Lemma text_lt_pad2 m n s t :
  0 <= m <= 99 -> 0 <= n <= 99 -> (m < n \/ m = n /\ text_lt s t) ->
  text_lt (pad2 m s) (pad2 n t).
Proof.
  intros Hm Hn Hlt. unfold pad2.
  pose proof (div_range m 10 9). pose proof (div_range n 10 9).
  pose proof (mod10_range m). pose proof (mod10_range n).
  pose proof (Z.div_mod m 10). pose proof (Z.div_mod n 10).
  destruct Hlt as [Hlt|[-> Hlt]]; [|by do 2 apply text_lt_cons].
  destruct (decide (m / 10 = n / 10)) as [E|E].
  - rewrite E. apply text_lt_cons. apply str_leb_digit_lt; lia.
  - apply str_leb_digit_lt; lia.
Qed.

Lemma text_lt_pad4 m n s t :
  0 <= m <= 9999 -> 0 <= n <= 9999 -> (m < n \/ m = n /\ text_lt s t) ->
  text_lt (pad4 m s) (pad4 n t).
Proof.
  intros Hm Hn Hlt. unfold pad4.
  pose proof (div_range m 100 99). pose proof (div_range n 100 99).
  pose proof (Z.mod_pos_bound m 100). pose proof (Z.mod_pos_bound n 100).
  pose proof (Z.div_mod m 100). pose proof (Z.div_mod n 100).
  apply text_lt_pad2; [lia..|].
  destruct (decide (m / 100 = n / 100)) as [E|E]; [right|left]; [split; [done|]|lia].
  apply text_lt_pad2; [lia..|].
  destruct Hlt as [Hlt|[-> Hlt]]; [left|right]; [lia|done].
Qed.

Lemma text_lt_clock a b s t :
  valid_time a -> valid_time b ->
  (t_hour a * 60 + t_min a) * 60 + t_sec a < (t_hour b * 60 + t_min b) * 60 + t_sec b ->
  text_lt (clock_text a s) (clock_text b t).
Proof.
  intros (_ & _ & _ & Ha) (_ & _ & _ & Hb) Hlt. unfold clock_text.
  apply text_lt_pad2; [lia..|].
  destruct (decide (t_hour a = t_hour b)); [right; split; [done|]|left; lia].
  apply text_lt_cons, text_lt_pad2; [lia..|].
  destruct (decide (t_min a = t_min b)); [right; split; [done|]|left; lia].
  apply text_lt_cons, text_lt_pad2; [lia..|left; lia].
Qed.

Lemma text_lt_date a b s t :
  valid_time a -> valid_time b ->
  (day_key a < day_key b \/ day_key a = day_key b /\ text_lt s t) ->
  text_lt (date_text a s) (date_text b t).
Proof.
  intros (Hay & Ham & Had & _) (Hby & Hbm & Hbd & _) Hlt.
  assert (forall m y, days_in m y <= 31) as Hdays
    by (intros m y; unfold days_in; repeat case_match; lia).
  pose proof (Hdays (t_month a) (t_year a)). pose proof (Hdays (t_month b) (t_year b)).
  unfold date_text, year_text, day_key in *.
  repeat match goal with |- context [?x <=? ?y] => destruct (Z.leb_spec x y); [|lia] end.
  cbn [andb]. apply text_lt_pad4; [lia..|].
  destruct (decide (t_year a = t_year b)); [right; split; [done|]|left; lia].
  apply text_lt_cons, text_lt_pad2; [lia..|].
  destruct (decide (t_month a = t_month b)); [right; split; [done|]|left; lia].
  apply text_lt_cons, text_lt_pad2; [lia..|].
  destruct (decide (t_day a = t_day b)); [right; split; [done|]|left; lia].
  destruct Hlt as [|[_ Hlt]]; [lia|done].
Qed.
(** *** The fuel

    Every call of the scanner consumes a byte or calls another one that does,
    so [fuel_for] is never used up: more fuel does not change the answer. *)

Lemma skip_ws_length s : (String.length (skip_ws s) <= String.length s)%nat.
Proof. induction s as [|c s IH]; simpl; [done|]. destruct (is_space c); simpl; lia. Qed.

Lemma after_word_length w s r : after_word w s = Some r -> (String.length r + String.length w <= String.length s)%nat.
Proof.
  revert s. induction w as [|c w IH]; intros s; simpl.
  - destruct s; intros [= <-]; simpl; lia.
  - destruct s as [|d s]; [done|]. destruct (byte c =? byte d); [|done]. intros H%IH. simpl. lia.
Qed.

Lemma scan_string_length s t r : scan_string s = Some (t, r) -> (String.length r < String.length s)%nat.
Proof.
  revert t r. remember (String.length s) as n eqn:Hn. revert s Hn.
  induction (lt_wf n) as [n _ IH]. intros s -> t r.
  assert (IHl : forall u t r, (String.length u < String.length s)%nat -> scan_string u = Some (t, r) ->
    (String.length r < String.length u)%nat) by (intros u ?? Hu; by apply (IH _ Hu)).
  clear IH. destruct s as [|a s1]; [done|]. cbn [scan_string]. simpl in IHl. simpl String.length.
  destruct (byte a =? 34). { intros [= <- <-]. lia. }
  destruct (byte a =? 92).
  - destruct s1 as [|e s2]; [done|]. destruct (byte e =? 117).
    + destruct s2 as [|h1 [|h2 [|h3 [|h4 s3]]]]; try done.
      destruct (hex4 h1 h2 h3 h4); [|done]. intros (t' & Ht%IHl & ->)%on_fst_Some; simpl in *; lia.
    + destruct (simple_escape e); [|done]. intros (t' & Ht%IHl & ->)%on_fst_Some; simpl in *; lia.
  - destruct (byte a <? 32); [done|]. intros (t' & Ht%IHl & ->)%on_fst_Some; simpl in *; lia.
Qed.

Lemma span_digits_length s a r : span_digits s = (a, r) -> (String.length a + String.length r = String.length s)%nat.
Proof.
  revert a r. induction s as [|c s IH]; intros a r; simpl; [by intros [= <- <-]|].
  destruct (is_digit c); [|by intros [= <- <-]].
  destruct (span_digits s) as [d' r']. intros [= <- <-]. simpl. by rewrite (IH d' r').
Qed.

Lemma scan_digits_length s t r : scan_digits s = Some (t, r) -> (String.length r < String.length s)%nat.
Proof.
  unfold scan_digits. destruct (span_digits s) as [a b] eqn:E. apply span_digits_length in E.
  destruct a; [done|]. intros [= <- <-]. simpl in E. lia.
Qed.

Lemma scan_number_length s t r : scan_number s = Some (t, r) -> (String.length r < String.length s)%nat.
Proof.
  unfold scan_number. fold (split_sign s).
  assert (String.length (snd (split_sign s)) <= String.length s)%nat as H0.
  { unfold split_sign. destruct s as [|c s]; [done|]. destruct (byte c =? 45); simpl; lia. }
  destruct (split_sign s) as [sign s0]. simpl in H0.
  destruct (scan_int s0) as [[i s1]|] eqn:E1; [|done]. simpl.
  destruct (scan_frac s1) as [[f s2]|] eqn:E2; [|done]. simpl.
  destruct (scan_exp s2) as [[e s3]|] eqn:E3; [|done]. simpl. intros [= <- <-].
  assert (String.length s1 < String.length s0)%nat.
  { destruct s0 as [|c s0]; [done|]. simpl in E1. destruct (byte c =? 48).
    - injection E1 as <- <-. simpl. lia.
    - by apply scan_digits_length in E1. }
  assert (String.length s2 <= String.length s1)%nat.
  { destruct s1 as [|c s1]; simpl in E2; [by injection E2 as <- <-|].
    destruct (byte c =? 46); [|by injection E2 as <- <-].
    apply on_fst_Some in E2 as (? & ?%scan_digits_length & _). simpl. lia. }
  assert (String.length s3 <= String.length s2)%nat; [|lia].
  destruct s2 as [|c s2]; simpl in E3; [by injection E3 as <- <-|].
  destruct ((byte c =? 101) || (byte c =? 69)); [|by injection E3 as <- <-].
  destruct s2 as [|d s2]; [done|].
  destruct ((byte d =? 43) || (byte d =? 45)); apply on_fst_Some in E3 as (? & ?%scan_digits_length & _);
    simpl in *; lia.
Qed.

Lemma bind_Some {A B} (x : option A) (f : A -> option B) b :
  x ≫= f = Some b -> exists a, x = Some a /\ f a = Some b.
Proof. destruct x; simpl; [eauto|done]. Qed.

Lemma bind_ext {A B} (x : option A) (f g : A -> option B) :
  (forall a, x = Some a -> f a = g a) -> x ≫= f = x ≫= g.
Proof. destruct x; simpl; auto. Qed.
........
[EXERCISE GOAL] Gather each line of the listing containing the word "fuel" and show it.

[RESULT FOR THIS TASK]
(** *** The fuel
    so [fuel_for] is never used up: more fuel does not change the answer. *)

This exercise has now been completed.